• WHAT NEEDS TO BE DONE: The span to repeat in the listing below runs from the line containing "timePattern s = true ->" to the line containing "clock at the", inclusive. Repeat it exactly, and only it.

• DATA:
=== Begin Enclosure ===

(** C9.  From an alert created with [currentSnoozes = 0] and
    [maxSnoozes >= 0], every history of [snooze], [markTriggered] and
    [calculateNextTrigger] calls leaves [0 <= currentSnoozes <=
    maxSnoozes], with [maxSnoozes] as created; and [markTriggered] at any
    point of the history returns with [currentSnoozes = 0]. *)
Theorem snoozes_bounded_invariant this ops :
  currentSnoozes this = 0 -> 0 <= maxSnoozes this ->
  snoozesBounded (performAll ops this)
  /\ maxSnoozes (performAll ops this) = maxSnoozes this
  /\ forall clock0 clock1 clock2,
      completion (markTriggered clock0 clock1 clock2) (performAll ops this)
      = Normal tt
      /\ currentSnoozes
           (after (markTriggered clock0 clock1 clock2) (performAll ops this))
         = 0.
Proof.
  intros Hzero Hmax.
  destruct (performAll_preserves ops this) as [Hb Hm].
  { unfold snoozesBounded. lia. }
  split; [exact Hb | ]. split; [exact Hm | ].
  intros clock0 clock1 clock2. unfold completion, after.
  rewrite markTriggered_frame. split; reflexivity.
Qed.

(** C10, as the code has it.  [calculateNextTrigger] reads the clock
    twice.  For an alert whose [time] matches the schema's pattern, two
    calls with the same first reading leave the same document whenever
    each second reading is at most a minute after the first. *)
Theorem next_trigger_deterministic this clock0 clock1 clock1' :
  timePattern (time this) = true ->
  clockReading clock1 -> clockReading clock1' ->
  clock0 <= clock1 <= clock0 + msPerMinute ->
  clock0 <= clock1' <= clock0 + msPerMinute ->
  calculateNextTrigger clock0 clock1 this
  = calculateNextTrigger clock0 clock1' this.
Proof.
  intros Hs Hc Hc' Hle Hle'.
  rewrite !calculateNextTrigger_eq by assumption.
  now rewrite (triggerFor_second_reading clock0 clock1),
    (triggerFor_second_reading clock0 clock1').
Qed.

(** C8, as the code has it.  [snooze] does not look at [isActive].  On an
    inactive alert it throws its limit error, leaving the document as it
    was, when [currentSnoozes >= maxSnoozes]; otherwise it returns, adds 1
    to [currentSnoozes] and sets [nextTrigger] to its clock reading plus
    [snoozeTime] minutes, and the alert stays inactive. *)
Theorem snooze_when_inactive this clock :
  isActive this = false ->
  snoozeTimeValid this -> clockReading clock ->
  let this' := after (snooze clock) this in
  (currentSnoozes this >= maxSnoozes this ->
   completion (snooze clock) this = Throw SnoozeLimitExceededError
   /\ this' = this)
  /\ (currentSnoozes this < maxSnoozes this ->
      completion (snooze clock) this = Normal tt
      /\ currentSnoozes this' = currentSnoozes this + 1
      /\ nextTrigger this'
         = Some (Some (clock + snoozeTime this * msPerMinute))
      /\ status this' = inactive).
Proof.
  intros Hact Hst Hc this'. unfold this', completion, after. split; intros H.
  - rewrite snooze_throws by lia. split; reflexivity.
  - rewrite snooze_until; [ | exact H | ].
    + unfold status. cbn. rewrite Hact. repeat split.
    + unfold snoozeTimeValid, clockReading, maxTimeValue, msPerDay,
        msPerMinute in *.
      lia.
Qed.

(** * Further properties of the alert methods *)



(** The trigger is [todayAt] moved by no day or by one day. *)
Lemma triggerFor_cases clock s :
  (clock < todayAt clock s /\ triggerFor clock clock s = todayAt clock s)
  \/ (todayAt clock s <= clock
      /\ triggerFor clock clock s = todayAt clock s + msPerDay).
Proof.
  rewrite triggerFor_one_reading.
  destruct (Z.ltb_spec clock (todayAt clock s)); [left | right]; auto.
Qed.

(** A reading between [clock] and the trigger of [clock] has the same
    trigger. *)
Lemma triggerFor_stable clock clock' s :
  timePattern s = true ->
  clock <= clock' < triggerFor clock clock s ->
  triggerFor clock' clock' s = triggerFor clock clock s.
Proof.
  intros Hs Hbetween.
  pose proof (todayAt_near clock s Hs) as [Hnear Hend].
  pose proof (todayAt_near clock' s Hs) as [Hnear' _].
  assert (Hday : Day (LocalTime clock') = Day (LocalTime clock)
                 \/ (Day (LocalTime clock') = Day (LocalTime clock) + 1
                     /\ todayAt clock s <= clock)).
  { destruct (triggerFor_cases clock s) as [[Hlt Heq] | [Hle Heq]];
      rewrite Heq in Hbetween.
    - left. revert Hlt Hbetween. destruct (timePattern_reads s Hs) as (_ & Hh & Hm).
      unfold todayAt, LocalTime, UTC, MakeDate, Day, MakeTime, msPerHour,
        msPerMinute, msPerSecond, msPerDay.
      intros. Z.div_mod_to_equations. lia.
    - assert (Hd : Day (LocalTime clock') = Day (LocalTime clock)
                   \/ Day (LocalTime clock') = Day (LocalTime clock) + 1).
      { revert Hle Hbetween. destruct (timePattern_reads s Hs) as (_ & Hh & Hm).
        unfold todayAt, LocalTime, UTC, MakeDate, Day, MakeTime, msPerHour,
          msPerMinute, msPerSecond, msPerDay.
        intros. Z.div_mod_to_equations. lia. }
      destruct Hd; [left | right]; auto. }
  destruct Hday as [Hsame | [Hnext Hpast]].
  - pose proof (todayAt_same_day clock clock' s Hsame) as Ht.
    destruct (triggerFor_cases clock s) as [[Hlt Heq] | [Hle Heq]];
      destruct (triggerFor_cases clock' s) as [[Hlt' Heq'] | [Hle' Heq']];
      rewrite Heq, Heq', ?Ht in *; lia.
  - pose proof (todayAt_next_day clock clock' s Hnext) as Ht.
    destruct (triggerFor_cases clock s) as [[Hlt Heq] | [Hle Heq]];
      destruct (triggerFor_cases clock' s) as [[Hlt' Heq'] | [Hle' Heq']];
      rewrite Heq, Heq', ?Ht in *; lia.
Qed.


(** X2.  Whatever the frequency, the stored trigger is on the local
    clock at the alert's hour and minute with zero seconds and
    milliseconds, on the calendar day of [now] or on the next one. *)
Theorem next_trigger_on_the_minute this clock0 clock1 :
  timePattern (time this) = true ->
  clockReading clock1 -> clock0 <= clock1 <= clock0 + msPerMinute ->
  exists t,
    nextTrigger (after (calculateNextTrigger clock0 clock1) this)
    = Some (Some t)
    /\ HourFromTime (LocalTime t) = hoursOf (time this)
    /\ MinFromTime (LocalTime t) = minutesOf (time this)
    /\ SecFromTime (LocalTime t) = 0
    /\ msFromTime (LocalTime t) = 0
    /\ (Day (LocalTime t) = Day (LocalTime clock0)
        \/ Day (LocalTime t) = Day (LocalTime clock0) + 1).
Proof.
  intros Hs Hc Hle. unfold after.
  rewrite calculateNextTrigger_eq by assumption. cbn.
  rewrite triggerFor_second_reading by assumption.
  eexists. split; [reflexivity | ].
  pose proof (todayAt_fields clock0 (time this) 0 Hs) as H0.
  pose proof (todayAt_fields clock0 (time this) 1 Hs) as H1.
  cbv zeta in H0, H1.
  rewrite Z.mul_0_l, !Z.add_0_r in H0. rewrite Z.mul_1_l in H1.
  destruct (triggerFor_cases clock0 (time this)) as [[_ ->] | [_ ->]];
    [destruct H0 as (Hd & Hh & Hm & Hsec & Hms)
    | destruct H1 as (Hd & Hh & Hm & Hsec & Hms)];
    repeat (split; [assumption | ]); [left | right]; assumption.
Qed.

(** X3.  Computing the trigger again at any later reading that is still
    before the stored trigger leaves the document as it is. *)
Theorem next_trigger_stable this clock clock' t :
  timePattern (time this) = true ->
  clockReading clock -> clockReading clock' ->
  nextTrigger (after (calculateNextTrigger clock clock) this) = Some (Some t) ->
  clock <= clock' < t ->
  after (calculateNextTrigger clock' clock')
        (after (calculateNextTrigger clock clock) this)
  = after (calculateNextTrigger clock clock) this.
Proof.
  intros Hs Hc Hc' Ht Hbetween. unfold after in *.
  rewrite calculateNextTrigger_eq in * by assumption. cbn [fst] in *.
  rewrite calculateNextTrigger_eq by assumption.
  cbn in Ht. injection Ht as Ht. subst t.
  cbn. rewrite (triggerFor_stable clock clock' (time this) Hs Hbetween).
  reflexivity.
Qed.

=== End Enclosure ===

• RESULT OF THIS TASK:
  timePattern s = true ->
  clock <= clock' < triggerFor clock clock s ->
  triggerFor clock' clock' s = triggerFor clock clock s.
Proof.
  intros Hs Hbetween.
  pose proof (todayAt_near clock s Hs) as [Hnear Hend].
  pose proof (todayAt_near clock' s Hs) as [Hnear' _].
  assert (Hday : Day (LocalTime clock') = Day (LocalTime clock)
                 \/ (Day (LocalTime clock') = Day (LocalTime clock) + 1
                     /\ todayAt clock s <= clock)).
  { destruct (triggerFor_cases clock s) as [[Hlt Heq] | [Hle Heq]];
      rewrite Heq in Hbetween.
    - left. revert Hlt Hbetween. destruct (timePattern_reads s Hs) as (_ & Hh & Hm).
      unfold todayAt, LocalTime, UTC, MakeDate, Day, MakeTime, msPerHour,
        msPerMinute, msPerSecond, msPerDay.
      intros. Z.div_mod_to_equations. lia.
    - assert (Hd : Day (LocalTime clock') = Day (LocalTime clock)
                   \/ Day (LocalTime clock') = Day (LocalTime clock) + 1).
      { revert Hle Hbetween. destruct (timePattern_reads s Hs) as (_ & Hh & Hm).
        unfold todayAt, LocalTime, UTC, MakeDate, Day, MakeTime, msPerHour,
          msPerMinute, msPerSecond, msPerDay.
        intros. Z.div_mod_to_equations. lia. }
      destruct Hd; [left | right]; auto. }
  destruct Hday as [Hsame | [Hnext Hpast]].
  - pose proof (todayAt_same_day clock clock' s Hsame) as Ht.
    destruct (triggerFor_cases clock s) as [[Hlt Heq] | [Hle Heq]];
      destruct (triggerFor_cases clock' s) as [[Hlt' Heq'] | [Hle' Heq']];
      rewrite Heq, Heq', ?Ht in *; lia.
  - pose proof (todayAt_next_day clock clock' s Hnext) as Ht.
    destruct (triggerFor_cases clock s) as [[Hlt Heq] | [Hle Heq]];
      destruct (triggerFor_cases clock' s) as [[Hlt' Heq'] | [Hle' Heq']];
      rewrite Heq, Heq', ?Ht in *; lia.
Qed.


(** X2.  Whatever the frequency, the stored trigger is on the local
    clock at the alert's hour and minute with zero seconds and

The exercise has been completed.